Encouragingly, because of the relentless efforts of the Biate Devanpui (Biate Apex Body) and the Biate Cultural Organization, Assam (BCOA), the importance of the relics and the need for its preservation have been acknowledged, and hence, as a result, Lungzubels around Khobak and its surrounding areas in Dima Hasao district are now being maintained and looked after by the Archaeological Dept. of the Department of Cultural Affairs, Assam. Moreover, with a view to promote tourism in the district as well as to showcase the Lungzubels to the world, Lungzubel festival was also organised by the Biate Cultural Organisation (BCO) of Assam, in collaboration with 22 Sector Assam Rifles, State Tourism Department and Archaeological Department and a Haflong-based NGO named Make a Difference (MaD) Society, on September 16, 2015, at Khobak where thousands of people from all spheres attended the day-long programme that included a pipe band display by the Assam Rifles and traditional dances performed by the local villagers belonging to the Biate community.
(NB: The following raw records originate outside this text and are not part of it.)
(* ===== verification/ServerGroup.v ===== *)
(** * Server groups: [tester1/group.go], [srv.go]

    A group keeps, for each server, its outgoing ends and whether it is on the
    network; connecting and disconnecting enable and disable ends of the network
    of [LabRPC]. The names of ends ([Randstring]) are arguments; the processes
    that run the servers are outside, so that starting one may fail and stopping
    one yields the persistent state it hands back. *)

From stdpp Require Import pretty.
From S2P Require Import Prelude JsonInt LabRPC.

Open Scope string_scope.
Open Scope list_scope.
Open Scope Z_scope.

Definition ServerName (gid i : Z) : string := "server-" +:+ pretty gid +:+ "-" +:+ pretty i.

Section group.
Context {St Saved : Type}.
Abbreviation Network := (LabRPC.Network (St:=St)).

(** [saved] is the persister, [dc] the client of the daemon that runs the
    server, here only present or absent. *)
Record Server := mkServer { saved : option Saved; endNames : list string; dc : bool }.

Record ServerGrp := mkGrp { srvs : list Server; connected : list bool; gid : Z }.

(** A group and its network. *)
Record world := mkWorld { net : Network; grp : ServerGrp }.

Definition on_net (f : Network → Network) (w : world) : world := mkWorld (f (net w)) (grp w).
Definition set_connected (l : list bool) (w : world) : world := mkWorld (net w) (mkGrp (srvs (grp w)) l (gid (grp w))).
Definition set_srvs (l : list Server) (w : world) : world := mkWorld (net w) (mkGrp l (connected (grp w)) (gid (grp w))).

(** ** [srv.go] *)

(** The loop of [makeServer] from server [j] on. *)
Fixpoint make_ends (g j : Z) (names : list string) (n : Network) : outcome Network :=
  match names with
  | [] => Ret n
  | e :: names => n ← MakeEnd e n; make_ends g (j + 1) names (Connect e (ServerName g j) n)
  end.

(** [makeServer] with [nsrv] ends; [rand] are the random names. *)
Definition makeServer (g : Z) (nsrv : nat) (rand : nat → string) (n : Network) : outcome (Server * Network) :=
  n ← make_ends g 0 (map rand (seq 0 nsrv)) n; Ret (mkServer None (map rand (seq 0 nsrv)) false, n).

(** [startServer], where [fresh] is what [MakePersister] returns. *)
Definition startServer (g : Z) (fresh : Saved) (rand : nat → string) (s : Server) (n : Network) :
    outcome (Server * Network) :=
  '(srv, n) ← makeServer g (length (endNames s)) rand n;
  Ret (mkServer (Some (default fresh (saved s))) (endNames srv) (dc srv), n).

Definition IsConnected (w : world) (i : Z) : outcome bool := index (connected (grp w)) i.

(** [endNames[j]] of server [i] *)
Definition end_name (w : world) (i j : Z) : outcome string :=
  s ← index (srvs (grp w)) i; index (endNames s) j.

(** [Server.connect] and [Server.disconnect] of server [i] *)
Definition Server_connect (i : Z) (to : list Z) : world → outcome world :=
  for_each (λ j w, c ← IsConnected w j;
    if c : bool then e ← end_name w i j; Ret (on_net (Enable e true) w) else Ret w) to.
Definition Server_disconnect (i : Z) (from : list Z) : world → outcome world :=
  for_each (λ j w, e ← end_name w i j; Ret (on_net (Enable e false) w)) from.

(** [shutdownServer]; [p] is the persister the process hands back. *)
Definition shutdownServer (p : Saved) (s : Server) : Server :=
  if dc s then mkServer (Some p) (endNames s) false else s.

(** ** [group.go] *)

Definition N (g : ServerGrp) : Z := Z.of_nat (length (srvs g)).
Definition all (g : ServerGrp) : list Z := seqZ 0 (N g).
Definition SrvName (g : ServerGrp) (i : Z) : outcome string :=
  if decide (0 <= i < N g) then Ret (ServerName (gid g) i) else Panic.
Fixpoint SrvNamesTo (g : ServerGrp) (to : list Z) : outcome (list string) :=
  match to with
  | [] => Ret []
  | i :: to => nm ← SrvName g i; ns ← SrvNamesTo g to; Ret (nm :: ns)
  end.

Fixpoint make_servers (g : Z) (nsrv k i : nat) (rand : nat → nat → string) (n : Network) :
    outcome (list Server * Network) :=
  match k with
  | O => Ret ([], n)
  | S k => '(s, n) ← makeServer g nsrv (rand i) n; '(l, n) ← make_servers g nsrv k (S i) rand n; Ret (s :: l, n)
  end.

(** [makeSrvGrp]; [rand i] are the random names for server [i]. *)
Definition makeSrvGrp (g : Z) (nsrv : nat) (rand : nat → nat → string) (n : Network) : outcome world :=
  '(l, n) ← make_servers g nsrv nsrv 0 rand n; Ret (mkWorld n (mkGrp l (replicate nsrv false) g)).

Definition connect (i : Z) (to : list Z) (w : world) : outcome world :=
  l ← store (connected (grp w)) i true;
  w ← Server_connect i to (set_connected l w);
  for_each (λ j w, c ← IsConnected w j;
    if c : bool then e ← end_name w j i; Ret (on_net (Enable e true) w) else Ret w) to w.

Definition disconnect (i : Z) (from : list Z) (w : world) : outcome world :=
  l ← store (connected (grp w)) i false;
  w ← Server_disconnect i from (set_connected l w);
  for_each (λ j w, e ← end_name w j i; Ret (on_net (Enable e false) w)) from w.

Definition ConnectOne (i : Z) (w : world) : outcome world := connect i (all (grp w)) w.
Definition ConnectAll (w : world) : outcome world := for_each ConnectOne (all (grp w)) w.
Definition DisconnectAll (i : Z) (w : world) : outcome world := disconnect i (all (grp w)) w.
Definition GetConnected (w : world) : list bool := connected (grp w).

(** [StartServer]: new ends, then the process, then the network; [addr] and
    [obj] are the server object registered, [ok] whether the process started. *)
Definition StartServer (fresh : Saved) (i : Z) (rand : nat → string) (ok : bool) (addr : nat) (obj : LabRPC.Server) (w : world) :
    outcome world :=
  s ← index (srvs (grp w)) i;
  '(srv, n) ← startServer (gid (grp w)) fresh rand s (net w);
  l ← store (srvs (grp w)) i srv;
  let w := set_srvs l (mkWorld n (grp w)) in
  if ok then
    l ← store (srvs (grp w)) i (mkServer (saved srv) (endNames srv) true);
    Ret (on_net (AddServer (ServerName (gid (grp w)) i) addr obj) (set_srvs l w))
  else Ret w.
The steps taken by the Assam Government has been commendable and the Lungzubels are now well looked after. Moreover, in the Assam Budget 2019–20, the Lungzubels at Khobak have been included in the list of eight important tourist/historical places of Dima Hasao district which will receive infrastructure upgradation grant as part of the "Asom Darshan" scheme launched by the Government of Assam as a tourism development initiative. This will go a long way in preserving and promoting the relics as well as in developing the areas around it. In the neighboring Meghalaya state, however, no concrete steps have been taken by the Government of Meghalaya to preserve the Lungzubels found in East Jaintia Hills district as of yet. They continue to be in a state of neglect.

==Connectivity==
Khobak is well connected by an all weather motorable road and one can visit the place at any time of the year. It is located about 130 km from Haflong.